For a while Hux reads with one ear cocked in Ben’s direction, expecting at any moment some interruption, some joke or nervous announcement or maybe his head on his shoulder again, _that’d be all right —_ but there’s nothing. He sneaks a glance at Ben and finds him peering intently at the notebook (Hux sees now that the pages are blank scores), his nose about two inches from the paper. He’s humming again: Hux can hear it, just barely, over the tinny pulse of music from his headphones. It sounds nice.

*

Eventually Hux gets absorbed by his book in the same way Ben’s been absorbed by his work. He doesn’t know how much time passes, but suddenly his book-induced trance is being broken by the arrival of another flight attendant, this time with the meal service. Hux looks up, disoriented: it’s fully dark outside and he is definitely _not_ in twelfth-century England. He glances at his wrist, which is bare, and remembers that for whatever reason he’d packed his watch as well as his charger in his checked bag. He sighs.

“Thank you.” Ben takes his packaged airplane dinner from the flight attendant and begins peeling off the plastic. There’s another miniature of Jack on his tray-table and his headphones are back around his neck.

“Beef or pasta, sir?” the flight attendant asks Hux.

“Beef, please, and a glass of water.

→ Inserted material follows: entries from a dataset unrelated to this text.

(** [iter().position(|entry| entry.sql == sql)] *)
Definition cache_position (sql : chars) (cache : list CachedStatement) : option (nat * CachedStatement) :=
  list_find (λ e, cs_sql e = sql) cache.

Definition forget_cursor_metadata (cursor_id : Z) (c : Cursors) : Cursors :=
  set_columns (delete cursor_id) (set_lob (.∖ {[cursor_id]}) c).

Definition close_cursor (cursor_id : Z) (c : Cursors) : Cursors :=
  if cursor_id =? 0 then c
  else
    let c := set_cache (filter (λ e, cs_cursor_id e ≠ cursor_id)) c in
    let c := set_in_use (.∖ {[cursor_id]}) c in
    let c := set_copied (.∖ {[cursor_id]}) c in
    let c := forget_cursor_metadata cursor_id c in
    if bool_decide (cursor_id ∈ cursors_to_close c) then c else set_to_close (.++ [cursor_id]) c.

Definition close_cursor_on_error {E A} (cursor_id : Z) (result : Result E A) (c : Cursors) : Cursors :=
  match result with Ok _ => c | _ => close_cursor cursor_id c end.

Definition release_cursor (cursor_id : Z) (c : Cursors) : Cursors :=
  if cursor_id =? 0 then c
  else
    let copied := bool_decide (cursor_id ∈ copied_cursors c) in
    let c := set_in_use (.∖ {[cursor_id]}) c in
    let c := set_copied (.∖ {[cursor_id]}) c in
    if copied then forget_cursor_metadata cursor_id (set_to_close (.++ [cursor_id]) c) else c.

Definition statement_cache_invalidate (sql : chars) (cursor_id : Z) (c : Cursors) : Cursors :=
  let c := match cache_position sql (statement_cache c) with
           | Some (index, _) => set_cache (delete index) c
           | None => c
           end in
  close_cursor cursor_id c.

Definition statement_cache_get (sql : chars) (bind_shape : list BindShapeSlot) (c : Cursors)
  : option Z * Cursors :=
  match cache_position sql (statement_cache c) with
  | None => (None, c)
  | Some (index, entry) =>
      let cursor_id := cs_cursor_id entry in
      if negb (cursor_id =? 0) && bool_decide (cursor_id ∈ in_use_cursors c) then (None, c)
      else if negb (bind_shape_is_compatible (cs_bind_shape entry) bind_shape)
      then (None, statement_cache_invalidate sql cursor_id c)
      else (Some cursor_id, set_cache (λ cache, delete index cache ++ [entry]) c)
  end.

Definition statement_cache_take (sql : chars) (bind_shape : list BindShapeSlot) (c : Cursors)
  : option Z * Cursors :=
  match cache_position sql (statement_cache c) with
  | None => (None, c)
  | Some (index, entry) =>
      if negb (bind_shape_is_compatible (cs_bind_shape entry) bind_shape)
      then (None, statement_cache_invalidate sql (cs_cursor_id entry) c)
      else (Some (cs_cursor_id entry), set_cache (delete index) c)
  end.

Definition statement_is_in_use (sql : chars) (c : Cursors) : bool :=
  match cache_position sql (statement_cache c) with
  | None => false
  | Some (_, entry) =>
      negb (cs_cursor_id entry =? 0) && bool_decide (cs_cursor_id entry ∈ in_use_cursors c)
  end.

(** [statement_cache_insert]: the new cache and the ids to close. *)
Definition inherit_slots (new old : list BindShapeSlot) : list BindShapeSlot :=
  zip_with (λ slot old_slot, if untyped_null slot then old_slot else slot) new old.

Fixpoint evict (fuel capacity : nat) (cache : list CachedStatement) : list CachedStatement * list Z :=
  match fuel, cache with
  | S fuel, evicted :: rest =>
      if (capacity <? length cache)%nat then
        let '(cache, ids) := evict fuel capacity rest in
        (cache, (if cs_cursor_id evicted =? 0 then [] else [cs_cursor_id evicted]) ++ ids)
      else (cache, [])
  | _, _ => (cache, [])
  end.

Definition statement_cache_insert (cache : list CachedStatement) (capacity : nat) (sql : chars)
  (cursor_id : Z) (bind_shape : list BindShapeSlot) : list CachedStatement * list Z :=
  if cursor_id =? 0 then (cache, [])
  else
    let '(cache, replaced, bind_shape) :=
      match cache_position sql cache with
      | None => (cache, [], bind_shape)
      | Some (index, old) =>
          let rest := delete index cache in
          if negb (cs_cursor_id old =? 0) && negb (cs_cursor_id old =? cursor_id)
          then (rest, [cs_cursor_id old], bind_shape)
          else if (cs_cursor_id old =? cursor_id)
                  && (length (cs_bind_shape old) =? length bind_shape)%nat
          then (rest, [], inherit_slots bind_shape (cs_bind_shape old))
          else (rest, [], bind_shape)
      end in
    let cache := cache ++ [mkCachedStatement sql cursor_id bind_shape] in
    let '(cache, evicted) := evict (length cache) capacity cache in
    (cache, replaced ++ evicted).

Definition statement_cache_put (sql : chars) (cursor_id : Z) (bind_shape : list BindShapeSlot)
  (c : Cursors) : Cursors :=
  let '(cache, to_close) :=
    statement_cache_insert (statement_cache c) (statement_cache_size c) sql cursor_id bind_shape in
  let c := set_cache (λ _, cache) c in
  let c := foldl (λ c id, forget_cursor_metadata id c) c to_close in
  set_to_close (.++ to_close) c.

(** [invalidate_bound_ref_cursors] *)
Definition invalidate_ref_cursor (c : Cursors) (value : BindValue) : Cursors :=
  match value with
  | BCursor cursor_id =>
      if cursor_id =? 0 then c
      else forget_cursor_metadata cursor_id (set_cache (filter (λ e, cs_cursor_id e ≠ cursor_id)) c)
  | _ => c
  end.
Definition invalidate_bound_ref_cursors (bind_rows : BindRows) (c : Cursors) : Cursors :=
  foldl (foldl invalidate_ref_cursor) c bind_rows.

(** [take_close_cursors_piggyback]: the ids the piggyback carries. *)
Definition take_close_cursors_piggyback (c : Cursors) : option (list Z) * Cursors :=
  match cursors_to_close c with
  | [] => (None, c)
  | ids => (Some ids, set_seq (next_ttc_sequence (ttc_seq_num c)) (set_to_close (λ _, []) c))
  end.

(** ** Options and results *)

Record ExecuteOptions := mkOptions {
  batcherrors : bool;
  arraydmlrowcounts : bool;
  parse_only : bool;
  token_num : Z;
  o_cursor_id : Z;
  cache_statement : bool;
  scrollable : bool;
  fetch_orientation : Z;
  fetch_pos : Z;
  scroll_operation : bool;
  suspend_on_success : bool;
  no_prefetch : bool;
  registration_id : Z;
  max_string_size : Z
}.

Definition options_default : ExecuteOptions :=
  mkOptions false false false 0 0 true false 0 0 false false false 0 32767.
Definition with_cursor_id (id : Z) (o : ExecuteOptions) : ExecuteOptions :=
  mkOptions (batcherrors o) (arraydmlrowcounts o) (parse_only o) (token_num o) id (cache_statement o)
    (scrollable o) (fetch_orientation o) (fetch_pos o) (scroll_operation o) (suspend_on_success o)
    (no_prefetch o) (registration_id o) (max_string_size o).
Definition with_cache_statement (b : bool) (o : ExecuteOptions) : ExecuteOptions :=
  mkOptions (batcherrors o) (arraydmlrowcounts o) (parse_only o) (token_num o) (o_cursor_id o) b
    (scrollable o) (fetch_orientation o) (fetch_pos o) (scroll_operation o) (suspend_on_success o)
    (no_prefetch o) (registration_id o) (max_string_size o).
Definition with_no_prefetch (b : bool) (o : ExecuteOptions) : ExecuteOptions :=
  mkOptions (batcherrors o) (arraydmlrowcounts o) (parse_only o) (token_num o) (o_cursor_id o)
    (cache_statement o) (scrollable o) (fetch_orientation o) (fetch_pos o) (scroll_operation o)
    (suspend_on_success o) b (registration_id o) (max_string_size o).

(** The part of a [QueryResult] the bookkeeping reads, with its rows. *)
Record QueryResult := mkResult {
  columns : list ColumnMetadata;
  rows : list (list (option bytes));
  r_cursor_id : Z;
  more_rows : bool
}.

Definition columns_have_lob_prefetch_fields (cols : list ColumnMetadata) : bool :=
  existsb (λ c, (ora_type_num c =? ORA_TYPE_NUM_CLOB) || (ora_type_num c =? ORA_TYPE_NUM_BLOB)) cols.

Definition remember_cursor_columns (result : QueryResult) (c : Cursors) : Cursors :=
  if negb (r_cursor_id result =? 0) && bool_decide (columns result ≠ []) then
    if bool_decide (cursor_columns c !! r_cursor_id result = Some (columns result)) then c
    else set_columns <[r_cursor_id result := columns result]> c
  else c.

(** ** One execute *)

Abbreviation DErr := (Error BindError).

Record ExecRequest := mkExecRequest {
  rq_closes : list Z;
  rq_sql : chars;
  rq_options : ExecuteOptions;
  rq_seq : Z
}.

(** What the world answers: the payload builder, the round trip (a transport error,
    or the parse of the response), the checkpoint and the redefine round trip of the
    type-change rule. *)
Record ExecEnv := mkExecEnv {
  e_limits : ProtocolLimits;
  e_build : ExecRequest → Res ();
  e_round_trip : ExecRequest → DErr + (ProtocolError + QueryResult);
  e_checkpoint : option DErr;
  e_redefine : list ColumnMetadata → DErr + QueryResult
}.

Definition choose_cursor (sql : chars) (bind_shape : list BindShapeSlot) (use_cache : bool)
  (o : ExecuteOptions) (c : Cursors) : ExecuteOptions * bool * Cursors :=
  if (o_cursor_id o =? 0) && negb (parse_only o) then
    if use_cache then
      if statement_is_in_use sql c then (o, true, c)
      else match statement_cache_get sql bind_shape c with
           | (Some id, c) => (with_cursor_id id o, false, c)
           | (None, c) => (o, false, c)
           end
    else match statement_cache_take sql bind_shape c with
         | (Some id, c) => (with_cursor_id id o, false, c)
         | (None, c) => (o, false, c)
         end
  else (o, false, c).

Definition suppress_prefetch (sql : chars) (c : Cursors) (o : ExecuteOptions) : ExecuteOptions :=
  if negb (o_cursor_id o =? 0) && statement_is_query sql then
    match cursor_columns c !! o_cursor_id o with
    | Some cols => if existsb (λ col, ora_type_num col =? ORA_TYPE_NUM_VECTOR) cols
                   then with_no_prefetch true o else o
    | None => o
    end
  else o.

Definition has_ref_cursor_output (bind_rows : BindRows) : bool :=
  existsb (existsb (λ v, match v with BOutput t _ _ => t =? ORA_TYPE_NUM_CURSOR | _ => false end)) bind_rows.

Definition advance_seq (c : Cursors) : Cursors := set_seq (next_ttc_sequence (ttc_seq_num c)) c.

(** [note_parse] on an error *)
Definition note_error (err : ProtocolError) (c : Cursors) : Cursors :=
  let c := match err with
           | ServerErrorInfo details => close_cursor (sed_cursor_id details) c
           | _ => c
           end in
  if protocol_error_is_session_dead err then set_dead true c else c.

Thanks.” He receives both; the attendant carries on.

They both go about eating their rubbery, sauce-drowned suppers: Hux saws away with his plastic knife and fork for an uncomfortably long while before he succeeds in cutting off a bite. “How’s the book?” Ben asks him, as he chews it, wincing, and swallows.

“’S alright,” Hux answers. “Getting interesting. How’s the work?”

Ben shrugs. “Can’t complain. I’m working on a pretty cool song right now, got some nice motifs going on.” He unscrews the lid of his whiskey and offers it to Hux. “Want some?”

Hux eyes it, surprised, for a moment, and then nods. He’s not usually one for whiskey — he likes his wines, Hux does —  _but what the hell._ “Sure. Thanks.” He takes a swig and only winces a little as it goes down.

Ben watches him with a trace of amusement in his eyes. Hux hands the bottle back to him and Ben drains it. Hux blushes.

“Do you have the time?” he asks, sawing off another chunk of beef and chasing it with lukewarm mashed potatoes.

Ben checks his phone. “12:37,” he says, sounding disappointed, as if he’d hoped for something else.

Hux is surprised: he’d read for more than an hour. “Eight more hours to go,” he observes. Ben winces. “Oh — right, sorry, you probably didn’t want to be reminded of that.”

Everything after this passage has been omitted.